According to Jody Wisbith, marketing specialist for the CAA’s Health, Behavioral Health and Dental Centers, the seminar included presentations by East Liverpool Municipal Court Judge Melissa Byers-Emmerling and members of the addiction recovery court staff, the head of the Columbiana County Drug Task Force and two medical doctors with extensive experience in the addiction field.
The event was emceed by Dr. Jill Hendrickson, CAA psychologist and director of behavioral health. “We feel part of our mission is community outreach and engagement. We strive to part of the community and be responsive to community needs whatever they may be,” she explained. “Based on feedback we have received from community members and the well publicized drug problems in the county, we want to ensure everyone knows how and where to get treatment.
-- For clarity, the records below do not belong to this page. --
(* ===== verification/StreamReads.v ===== *)
(** * Read side of the stream transport

    The methods of [_SelectorSocketTransport] move along [Rio], delivering an
    item meets the contract of Reads.v, and with it the theorem that data handed
    over by drain-mode watchers reaches the protocol in order and without loss
    under any interleaving with the transport's API, protocol callbacks that
    call back into the transport included. *)

From Stdlib Require Import Strings.Byte.
From stdpp Require Import base tactics list gmap strings.
From S2P Require Import Prelude State Reactor Env Loop.
From S2P Require Import SelectorTransport Reads SocketTransport.

(** A stream shows its chunks without an address. *)
#[export] Instance stream_shown : Shown stream := λ i,
  match i with RData d _ => Some (RData d None) | RError e => Some (RError e) end.

Section reads.
Context {E : Type} `{!Kernel E} `{!Protocol (world E bytes stream)}.
Local Abbreviation W := (world E bytes stream).

(** What the application's callbacks must satisfy: they reach the transport
    through its methods only (so they move along [Rio]), and the two read
    callbacks do not raise [SystemExit] or [KeyboardInterrupt]. *)
Class ReadLaws : Prop := {
  rl_obeys :: Obeys (Rio (E := E) (B := bytes) (X := stream));
  rl_data_exit p d (w : W) e : (p_data_received p d w).1 = Raise e → is_exit e = false;
  rl_eof_exit p (w : W) e : (p_eof_received p w).1 = Raise e → is_exit e = false;
}.
Context `{!ReadLaws}.

Ltac rio := moves_auto.

Lemma rio_put_ext f : moves Rio (put_ext (E := E) f).
Proof. by apply rio_put_view. Qed.
#[local] Hint Resolve rio_put_ext : moves.

(** *** The stream transport's methods *)

Lemma rio_close : moves Rio (close (E := E)).
Proof. unfold close. rio. Qed.
Lemma rio_get_ext {A} (f : stream → A) : moves Rio (get_ext (E := E) f).
Proof. unfold get_ext. rio. Qed.
Lemma rio_sock_send fd d : moves Rio (sys_send (W := W) fd d).
Proof. unfold sys_send. rio. Qed.
Lemma rio_sock_sendmsg fd d : moves Rio (sys_sendmsg (W := W) fd d).
Proof. unfold sys_sendmsg. rio. Qed.
Lemma rio_shutdown_wr : moves Rio (shutdown_wr (E := E)).
Proof. unfold shutdown_wr, sys_shutdown. rio. Qed.
#[local] Hint Resolve rio_close rio_get_ext rio_sock_send rio_sock_sendmsg rio_shutdown_wr : moves.
Lemma rio_set_waiter_exception e : moves Rio (set_waiter_exception (E := E) e).
Proof. unfold set_waiter_exception. rio. Qed.
Lemma rio_add_write_ready : moves Rio (add_write_ready (E := E)).
Proof. unfold add_write_ready. rio. Qed.
Lemma rio_adjust n : moves Rio (_adjust_leftover_buffer (E := E) n).
Proof. unfold _adjust_leftover_buffer. rio. Qed.
#[local] Hint Resolve rio_set_waiter_exception rio_add_write_ready rio_adjust : moves.

Lemma call_connection_lost_stays_dead e : moves stays_dead (_call_connection_lost (E := E) e).
Proof.
  unfold _call_connection_lost, SelectorTransport._call_connection_lost, server_detach, sys_close.
  moves_auto; try (apply Rio_stays_dead; rio; fail); by apply stays_dead_put.
Qed.

Lemma rio_write_finished : moves Rio (write_finished (E := E)).
Proof.
  intros w. unfold write_finished, get_ext, self. mrun.
  destruct (_closing (w_tr w)) eqn:Hc.
  - apply Rio_dead, call_connection_lost_stays_dead. unfold is_dead. by rewrite Hc, orb_true_r.
  - apply (moves_when Rio). intros _. rio.
Qed.
#[local] Hint Resolve rio_write_finished : moves.
Lemma rio_write_progress : moves Rio (write_progress (E := E)).
Proof. unfold write_progress. rio. Qed.
Lemma rio_write_failed e : moves Rio (write_failed (E := E) e).
Proof. unfold write_failed. rio. Qed.
#[local] Hint Resolve rio_write_progress rio_write_failed : moves.
Lemma rio_write_sendmsg : moves Rio (_write_sendmsg (E := E)).
Proof. unfold _write_sendmsg. rio. Qed.
Lemma rio_write_send : moves Rio (_write_send (E := E)).
Proof. unfold _write_send. rio. Qed.
#[local] Hint Resolve rio_write_sendmsg rio_write_send : moves.
Lemma rio_call_write_ready : moves Rio (call_write_ready (E := E)).
Proof. unfold call_write_ready. rio. Qed.
Lemma rio_conn_lost_write : moves Rio (conn_lost_write (E := E)).
Proof. unfold conn_lost_write. rio. Qed.
Lemma rio_append_buffer d : moves Rio (append_buffer (E := E) d).
Proof. unfold append_buffer. rio. Qed.
#[local] Hint Resolve rio_call_write_ready rio_conn_lost_write rio_append_buffer : moves.
Lemma rio_write a : moves Rio (write (E := E) a).
Proof. unfold write. rio. Qed.
Lemma rio_write_eof : moves Rio (write_eof (E := E)).
Proof. unfold write_eof. rio. Qed.
Lemma rio_writelines l : moves Rio (writelines (E := E) l).
Proof. unfold writelines. rio. Qed.
Lemma rio_set_protocol p : moves Rio (set_protocol (E := E) p).
Proof. unfold set_protocol, set_protocol_, SelectorTransport.set_protocol. rio. Qed.
(** ** Delivering one item *)

Lemma close_closes (w : W) : is_dead (w_tr (close w).2) = true.
Proof. apply base_close_closes. Qed.

#[export] Instance stream_replay_laws : ReplayLaws (E := E) (B := bytes) (X := stream).
Proof.
  split. intros i w.
  intros Ha. destruct i as [d a|e]; cycle 1.
  { left. by apply fatal_closes. }
  destruct d as [|b d]; simpl.
  - unfold _read_ready__on_eof. rewrite run_bind, run_debug_log by apply Ha.
    apply (read_callback_spec EvEofReceived).
    + done.
    + apply ob_eof_received.
    + apply rl_eof_exit.
    + intros []; rio.
    + intros [] w1 Ha1; [left; apply remove_reader_ret, Ha1|right; apply close_closes].
    + done.
  - apply (read_callback_spec (λ p, EvDataReceived p (b :: d)) _ mret).
    + done.
    + intros p. apply ob_data_received.
    + intros p w1 e. apply rl_data_exit.
    + rio.
    + intros []. by left.
    + done.
Qed.

Lemma rio_run_api a : moves Rio (run_api (E := E) a).
Proof.
  destruct a; simpl; eauto using rio_write, rio_writelines, rio_write_eof, rio_set_protocol
    with moves nocore.
Qed.

(** ** Histories *)

(** A history: payloads arriving from the kernel and calls of the API, in any
    order; what a step raises goes to the loop, which continues. *)
Inductive step :=
  | Arrive (i : replay_item)
  | Call (a : api).

Definition run_step (s : step) : M W unit :=
  match s with
  | Arrive (RData d _) => run_firing (match d with [] => FireTcpEof | _ => FireTcpChunk d end)
  | Arrive (RError e) => run_firing (FireReadError e)
  | Call a => run_api a
  end.

Definition run_steps (l : list step) (w : W) : W := foldl (λ w s, (run_step s w).2) w l.

Definition arrivals (l : list step) : list replay_item :=
  omap (λ s, match s with Arrive i => shown i | Call _ => None end) l.

Lemma run_step_arrive i w :
  ∃ i', shown i' = shown i ∧ run_step (Arrive i) w = drain_guarded i' w.
Proof.
  destruct i as [d a|e]; [|by exists (RError e)].
  exists (RData d None). split; [done|]. by destruct d.
Qed.

Lemma run_step_dead s w :
  is_dead (w_tr w) = true → is_dead (w_tr (run_step s w).2) = true.
Proof.
  intros Hd. destruct s as [i|a]; [|by apply rio_run_api].
  destruct (run_step_arrive i w) as (i' & _ & ->). by rewrite drain_guarded_dead.
Qed.

Lemma run_steps_dead l w :
  is_dead (w_tr w) = true → is_dead (w_tr (run_steps l w)) = true.
Proof.
  unfold run_steps. revert w. induction l; intros w Hd; simpl; auto using run_step_dead.
Qed.

Lemma run_step_spec s w :
  settled (w_tr w) → alive w →
  is_dead (w_tr (run_step s w).2) = true ∨
  (alive (run_step s w).2 ∧ settled (w_tr (run_step s w).2) ∧
   received (run_step s w).2 = received w ++ arrivals [s]).
Proof.
  intros Hs Ha. destruct s as [i|a].
  - destruct (run_step_arrive i w) as (i' & Hi & ->). simpl. rewrite <- Hi.
    by apply drain_guarded_spec.
  - pose proof Ha as [Hd Hl]. change (run_step (Call a)) with (run_api a).
    destruct (is_dead (w_tr (run_api a w).2)) eqn:Hd'; [by left|right].
    destruct (io_keep _ _ (rio_run_api a w) Hd' Hl) as (? & ? & ? & ?).
    simpl. rewrite app_nil_r. split_and!; auto. by split.
Qed.

Lemma run_steps_spec l w :
  settled (w_tr w) → alive w → is_dead (w_tr (run_steps l w)) = false →
  alive (run_steps l w) ∧ settled (w_tr (run_steps l w)) ∧
  received (run_steps l w) = received w ++ arrivals l.
Proof.
  revert w. induction l as [|s l IH]; intros w Hs Ha Hd.
  { simpl. by rewrite app_nil_r. }
  change (run_steps (s :: l) w) with (run_steps l (run_step s w).2) in *.
  destruct (run_step_spec s w Hs Ha) as [Hd1|(Ha1 & Hs1 & Hr1)].
  { apply (run_steps_dead l) in Hd1. congruence. }
  destruct (IH _ Hs1 Ha1 Hd) as (? & ? & ->). split_and!; try done.
  rewrite Hr1, <- app_assoc. unfold arrivals. by rewrite <- omap_app.
Qed.
End reads.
That is why we felt compelled to bring local agencies together to provide information about addiction and how and where to get treatment.”
Agencies represented included the Columbiana County Mental Health and Recovery Board, which brought along Deterra drug deactivation system bags containing activated carbon which can be used to neutralize pills, liquids and patches that might otherwise find its way into the system for inappropriate use by non-prescribed patients; the Family Recovery Center, which were on hand to provide information about substance abuse education and narcan training; the Family Care Ministries; New Vision, a medical detox facility located within East Liverpool City Hospital; Ozer Ministries, which focuses on dealing with domestic violence and childhood trauma; and Holly’s Song of Hope, which offers Vivitrol intervention for opiate and alcohol addiction.
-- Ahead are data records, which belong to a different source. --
Section losing.
Context {E : Type} `{!Kernel E} `{!Protocol (world E bytes stream)}.
Local Abbreviation W := (world E bytes stream).
Local Abbreviation Rany := (Rout (E := E) Any).
Context `{!Obeys (Rout (E := E) Any)}.

Lemma any_put f :
  (∀ t, (_conn_lost (f t), _loop (f t), _sock_fd (f t), _write_ready (ext (f t))) =
        (_conn_lost t, _loop t, _sock_fd t, _write_ready (ext t))) →
  moves Rany (put (E := E) f).
Proof.
  intros Hf. apply moves_modify. intros w. specialize (Hf (w_tr w)). simplify_eq.
  split; unfold torn, sendmsg_only; simpl; try congruence; try done.
  by repeat match goal with H : _ = _ |- _ => rewrite H; clear H end.
Qed.
#[local] Hint Extern 1 (moves Rany (put _)) => (apply any_put; reflexivity) : moves.

Lemma any_force_close e : moves Rany (_force_close (E := E) e).
Proof. unfold _force_close. moves_auto. Qed.
#[local] Hint Resolve any_force_close : moves.
Lemma any_fatal e : moves Rany (fatal (E := E) e).
Proof. unfold fatal, _fatal_error. moves_auto. Qed.
#[local] Hint Resolve any_fatal : moves.
Lemma any_write_failed e : moves Rany (write_failed (E := E) e).
Proof. unfold write_failed. moves_auto. Qed.

#[local] Hint Resolve any_write_failed : moves.
Lemma any_log ev : moves Rany (log (W := W) ev).
Proof. apply moves_modify. intros w. by split. Qed.
#[local] Hint Resolve any_log : moves.
Lemma any_sock_send fd d : moves Rany (sys_send (W := W) fd d).
Proof. unfold sys_send. moves_auto. Qed.
#[local] Hint Resolve any_sock_send : moves.
Lemma any_write_send : moves Rany (_write_send (E := E)).
Proof. unfold _write_send. moves_auto. Qed.

Lemma stays_torn {A} (m : M W A) (w : W) :
  moves Rany m → torn (w_tr w) = true → torn (w_tr (m w).2) = true.
Proof. intros Hm. apply (out_torn _ _ _ (Hm w)). Qed.

Lemma not_torn_loop {X} (t : transport bytes X) :
  bool_decide (_conn_lost t ≠ 0) || negb (_loop t) = false → _loop t = true.
Proof. intros [_ Hl]%orb_false_iff. by destruct (_loop t). Qed.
Byers-Emmerling opened up the event with her staff, stating that the court’s addiction recovery program is very hands-on. “In 2017, when heroin struck, we weren’t prepared for that,” she explained, adding the realization that many of the defendants traversing through their court system were turning up dead. Vivitrol was the first step for many people, blocking the recipient’s ability to get high.
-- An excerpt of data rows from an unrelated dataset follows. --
Lemma queue_state_popped s l n e ev e1 d rest (w : W) :
  queue_state s l n e (add_event ev (lset (S := E) e1 (popped d rest (w_env w) w))) =
  MkWorld (w_loop w) (set_ext (MkDgram (_address (ext (w_tr w))) n) (set_buffer l (w_tr w))) e
    (w_trace w ++ ev :: (sent_event (_peername (w_tr w)) <$> s)) (w_transports w).
Proof.
  unfold queue_state, popped, add_event; simpl. by rewrite app_nil_r, <- app_assoc.
Qed.

Lemma sendto_loop_pop n d a rest (w : W) :
  _buffer (w_tr w) = (d, a) :: rest → _sock (w_tr w) = true →
  sendto_loop (S n) w =
    let '(r, e') := offer (_peername (w_tr w)) (_sock_fd (w_tr w)) (d, a) (w_env w) in
    match r with
    | Ret _ => sendto_loop n (add_event (sent_event (_peername (w_tr w)) (d, a))
                                (lset e' (popped d rest (w_env w) w)))
    | Raise x =>
        if try_again x then
          (Ret true, queue_state [] ((d, a) :: rest) (_buffer_size (ext (w_tr w))) e' w)
        else (send_failed x;; mret false) (popped d rest e' w)
    end.
Proof.
  intros Hb Hs. cbn [sendto_loop]. rewrite run_bind, run_self, Hb. cbv beta iota.
  unfold add_to_size. rewrite !run_bind, !run_put. cbv beta iota. rewrite run_bind, run_put.
  cbv beta iota. set (w1 := set_tr _ (set_tr _ w)).
  assert (w1 = popped d rest (w_env w) w) as Hw1.
  { unfold w1, popped, queue_state, add_size, set_tr; simpl. rewrite app_nil_r. done. }
  unfold try_else. rewrite send_datagram_run by (by rewrite Hw1). rewrite Hw1.
  change (_peername (w_tr (popped d rest (w_env w) w))) with (_peername (w_tr w)).
  change (_sock_fd (w_tr (popped d rest (w_env w) w))) with (_sock_fd (w_tr w)).
  change (w_env (popped d rest (w_env w) w)) with (w_env w).
  destruct (offer _ _ _ _) as [[[]|x] e']; cbv beta iota; [done|].
  destruct (try_again x).
  - rewrite run_bind, run_put, run_bind, run_put, run_ret. cbv beta iota.
    unfold popped, queue_state, set_tr, add_size; simpl. by rewrite !app_nil_r, Z.sub_add.
  - done.
Qed.

(** The loop of [_sendto_ready] is the reference definition. *)
Lemma sendto_loop_run n (w : W) :
  _sock (w_tr w) = true → length (_buffer (w_tr w)) ≤ n →
  sendto_loop n w =
    let '(s, l, r, e') := transmit (_peername (w_tr w)) (_sock_fd (w_tr w))
                            (_buffer (w_tr w)) (w_env w) in
    let w' := queue_state s l (_buffer_size (ext (w_tr w)) - (total (_buffer (w_tr w)) - total l))
                e' w in
    match r with
    | None => (Ret true, w')
    | Some x => (send_failed x;; mret false) w'
    end.
Proof.
  revert w. induction n as [|n IH]; intros w Hs Hn;
    destruct (_buffer (w_tr w)) as [|[d a] rest] eqn:Hb; simpl in Hn; try lia.
  - simpl. by rewrite queue_state_id by (done || lia).
  - cbn [sendto_loop]. rewrite run_bind, run_self, Hb. simpl.
    by rewrite queue_state_id by (done || lia).
  - rewrite (sendto_loop_pop _ d a rest) by done. cbn [transmit].
    destruct (offer _ _ _ _) as [[[]|x] e1]; cycle 1.
    { destruct (try_again x); simpl.
      - do 2 f_equal. lia.
      - f_equal. unfold popped. f_equal. lia. }
    set (w2 := add_event _ _). rewrite (IH w2) by (done || simpl; lia).
    change (_peername (w_tr w2)) with (_peername (w_tr w)).
    change (_sock_fd (w_tr w2)) with (_sock_fd (w_tr w)).
    change (_buffer (w_tr w2)) with rest. change (w_env w2) with e1.
    change (_buffer_size (ext (w_tr w2))) with (_buffer_size (ext (w_tr w)) - dgram_cost d)%Z.
    destruct (transmit _ _ rest e1) as [[[s l] r] e'] eqn:Ht. cbv zeta.
    assert (queue_state s l (_buffer_size (ext (w_tr w)) - dgram_cost d - (total rest - total l)) e' w2
      = queue_state ((d, a) :: s) l
          (_buffer_size (ext (w_tr w)) - (total ((d, a) :: rest) - total l)) e' w) as ->.
    { unfold w2. rewrite queue_state_popped. unfold queue_state. simpl. do 3 f_equal. lia. }
    done.
Qed.

(** C15: A write-ready event on a datagram transport is the reference
    definition [transmit]: the queue is offered to the kernel in order until
    it is empty, the kernel is not ready, or a send fails; what was sent, in
    order, followed by what stays queued is the queue, except for the datagram
    whose send failed, which is dropped and its error reported.  The size
    goes down by exactly what left the queue. *)
Theorem sendto_ready_refines (w : W) :
  _sock (w_tr w) = true →
  let q := _buffer (w_tr w) in
  let '(s, l, r, e') := transmit (_peername (w_tr w)) (_sock_fd (w_tr w)) q (w_env w) in
  let w' := queue_state s l (_buffer_size (ext (w_tr w)) - (total q - total l)) e' w in
  match r with
  | None =>
      q = s ++ l ∧
      _sendto_ready w =
        (_maybe_resume_protocol;;
         buffer ← self _buffer;
         match buffer with
         | _ :: _ => mret tt
         | [] => loop_remove_writer;; closing ← self _closing;
                 when_ closing (_call_connection_lost None)
         end) w'
  | Some x => (∃ y, q = s ++ y :: l) ∧ _sendto_ready w = send_failed x w'
  end.
Proof.
  intros Hs. cbv zeta. unfold _sendto_ready. rewrite run_bind, run_self. cbv beta iota.
  rewrite run_bind, sendto_loop_run by done.
  destruct (transmit _ _ _ _) as [[[s l] r] e'] eqn:Ht.
  pose proof (transmit_split _ _ _ _ _ _ _ _ Ht) as Hq.
  destruct r as [x|]; (split; [done|]); cbv beta iota zeta; [|done].
  rewrite run_bind. by destruct (send_failed x _) as [[[]|] w1].
Qed.

(** *** Accounting *)

Definition acct (w : W) : Prop := _buffer_size (ext (w_tr w)) = total (_buffer (w_tr w)).

Record Racct (w w' : W) : Prop := {
  ra_torn : torn (w_tr w) = true → torn (w_tr w') = true;
  ra_acct : torn (w_tr w') = false → acct w → acct w';
}.
#[export] Instance Racct_preorder : PreOrder Racct.
Proof.
  split; [by split|]. intros w1 w2 w3 [t1 a1] [t2 a2]. split; [auto|].
  intros Ht Ha. destruct (torn (w_tr w2)) eqn:Ht2; [specialize (t2 eq_refl); congruence|auto].
Qed.

(** *** [sendto], branch by branch *)

(** [sendto].  On a transport with a fixed remote address any other
    address is refused, and the fixed one is what is used; once the connection
    is lost such a transport counts the call and drops the data; with
    datagrams queued the new one goes behind them without a system call; with
    none queued it is sent at once, and when the kernel is not ready it is
    queued with a write handler registered first. *)
Theorem sendto_cases data a (w : W) :
  let fixed := _address (ext (w_tr w)) in
  let dest := if addr_truthy fixed then fixed else a in
  let out := sendto (BytesLike data) a w in
  sendto NotBytes a w = (Raise (TypeError "data argument must be a bytes-like object"), w) ∧
  if addr_truthy fixed && negb (bool_decide (a = None ∨ a = fixed)) then
    out = (Raise (ValueError "Invalid address: must be None or the remote address"), w)
  else if bool_decide (_conn_lost (w_tr w) ≠ 0) && addr_truthy fixed then
    out = (Ret tt, count_lost (if decide (5 ≤ _conn_lost (w_tr w))
                               then add_event EvWarning w else w))
  else match _buffer (w_tr w) with
  | _ :: _ => out = append_datagram data dest w
  | [] =>
      _sock (w_tr w) = true →
      match offer (_peername (w_tr w)) (_sock_fd (w_tr w)) (data, dest) (w_env w) with
      | (Ret _, e') =>
          out = (Ret tt, add_event (sent_event (_peername (w_tr w)) (data, dest)) (lset e' w))
      | (Raise x, e') =>
          out = (if try_again x then loop_add_writer CbSendtoReady;; append_datagram data dest
                 else send_failed x) (lset e' w)
      end
  end.
Proof.
  cbv zeta. split; [done|]. unfold sendto. rewrite run_bind, run_self. cbv beta iota.
  destruct (addr_truthy _ && negb _) eqn:Hbad; [done|].
  rewrite run_bind, run_self. cbv beta iota.
  destruct (bool_decide (_conn_lost (w_tr w) ≠ 0) && _).
  { unfold LOG_THRESHOLD_FOR_CONNLOST_WRITES. rewrite run_bind.
    destruct (decide (5 ≤ _)) as [H5|H5].
    - rewrite (bool_decide_eq_true_2 _ H5). cbn [when_]. by rewrite run_log.
    - rewrite (bool_decide_eq_false_2 _ H5). cbn [when_]. by rewrite run_ret. }
  rewrite run_bind, run_self. cbv beta iota. destruct (_buffer (w_tr w)); [|done].
  intros Hs. unfold try_else. rewrite send_datagram_run by done.
  destruct (offer _ _ _ _) as [[[]|x] e']; [done|]. by destruct (try_again x).
Qed.

Context `{!Obeys Racct}.

Lemma ra_view (w w' : W) :
  (_conn_lost (w_tr w'), _loop (w_tr w'), _buffer (w_tr w'), ext (w_tr w')) =
  (_conn_lost (w_tr w), _loop (w_tr w), _buffer (w_tr w), ext (w_tr w)) → Racct w w'.
Proof. intros [= H1 H2 H3 H4]. split; unfold torn, acct; by rewrite ?H1, ?H2, ?H3, ?H4. Qed.
Lemma ra_put f :
  (∀ t, (_conn_lost (f t), _loop (f t), _buffer (f t), ext (f t)) =
        (_conn_lost t, _loop t, _buffer t, ext t)) → moves Racct (put (E := E) f).
Proof. intros Hf w. apply ra_view, Hf. Qed.
Lemma ra_lost f : (∀ t, torn (f t) = true) → moves Racct (put (E := E) f).
Proof. intros Hf w. split; simpl; by rewrite Hf. Qed.
Lemma ra_log ev : moves Racct (log (W := W) ev).
Proof. intros w. by apply ra_view. Qed.
Lemma ra_on_loop {A} (m : M LoopState A) : moves Racct (on_loop (W := W) m).
Proof. apply moves_zoom. intros w. by apply ra_view. Qed.
Lemma ra_kernel {A} (m : M E A) : moves Racct (kernel (W := W) m).
Proof. apply moves_zoom. intros w. by apply ra_view. Qed.
Lemma ra_self {A} (f : transport datagram dgram → A) : moves Racct (self f).
Proof. apply moves_gets, _. Qed.
Lemma ra_loop_get {A} (f : LoopState → A) : moves Racct (loop_get (W := W) f).
Proof. apply moves_gets, _. Qed.
#[local] Hint Resolve ra_log ra_on_loop ra_kernel ra_self ra_loop_get : moves.
#[local] Hint Extern 1 (moves Racct (put _)) => (apply ra_put; reflexivity) : moves.
#[local] Hint Extern 2 (moves Racct (put _)) => (apply ra_lost;
  intros; unfold torn; simpl; rewrite ?orb_true_r; reflexivity) : moves.
#[local] Hint Extern 5 (PreOrder _) => (typeclasses eauto) : moves.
Then the program advanced to the S.O.S. program, thanks to a grant from the county’s mental health agency.
The judge reminded this program is designed for drug addicts not the actual pusher≥ “It is a holistic approach to break the tendency to relapse,” Byers-Emmerling said.
Lt. Brian McLaughlin spoke about the drug task force’s mission. A 14-year veteran of the county drug force, McLaughlin explained that enforcement without treatment isn’t the answer and spoke of how his agency has to work with the agencies present to make a difference.
“We can go out there and smack (down drugs) all days, but it won’t make a difference, because there is money to be made (by dealers, many of them out of Columbiana County),” the director explained, adding that of the 10 percent of people who might be arrested, there are another 90 percent who still need help with their addiction.
Speaking of the transition from opiate painkillers to heroin, which provides a much cheaper and accessible high when a doctor cut off a patient’s supply, to fentanyl and carfentanyl, McLaughlin said that the area’s drug supply has become even more unpredictable. While explaining that while one kilo of heroin tends to go for $73,000 on the street compared to one kilo of fentanyl, which is $20,000, it takes a community to stop it from spreading.
“Ninety percent of cases start out in the community with a neighbor perhaps noticing a lot of five-minute friends at a particular house,” he said, adding that now one sees drugs that look like marijuana but are fentanyl, which is much stronger than heroin or morphine.
Dr. Alex Payne talked a bit of what they encounter at East Liverpool City Hospital’s New Vision program, which started in 2014 and provides drug and alcohol medical stablization through an in-patient program for individuals addicted to everything from benzodiazepines and cocaines to opioids and other prescription drugs. He did explain that the withdrawal from opiates seems to be the most severe.
“You really need to baby (the addict) to get them through it,” Dr. Payne concluded.
A question and answer session followed the discussion, and refreshments were provided.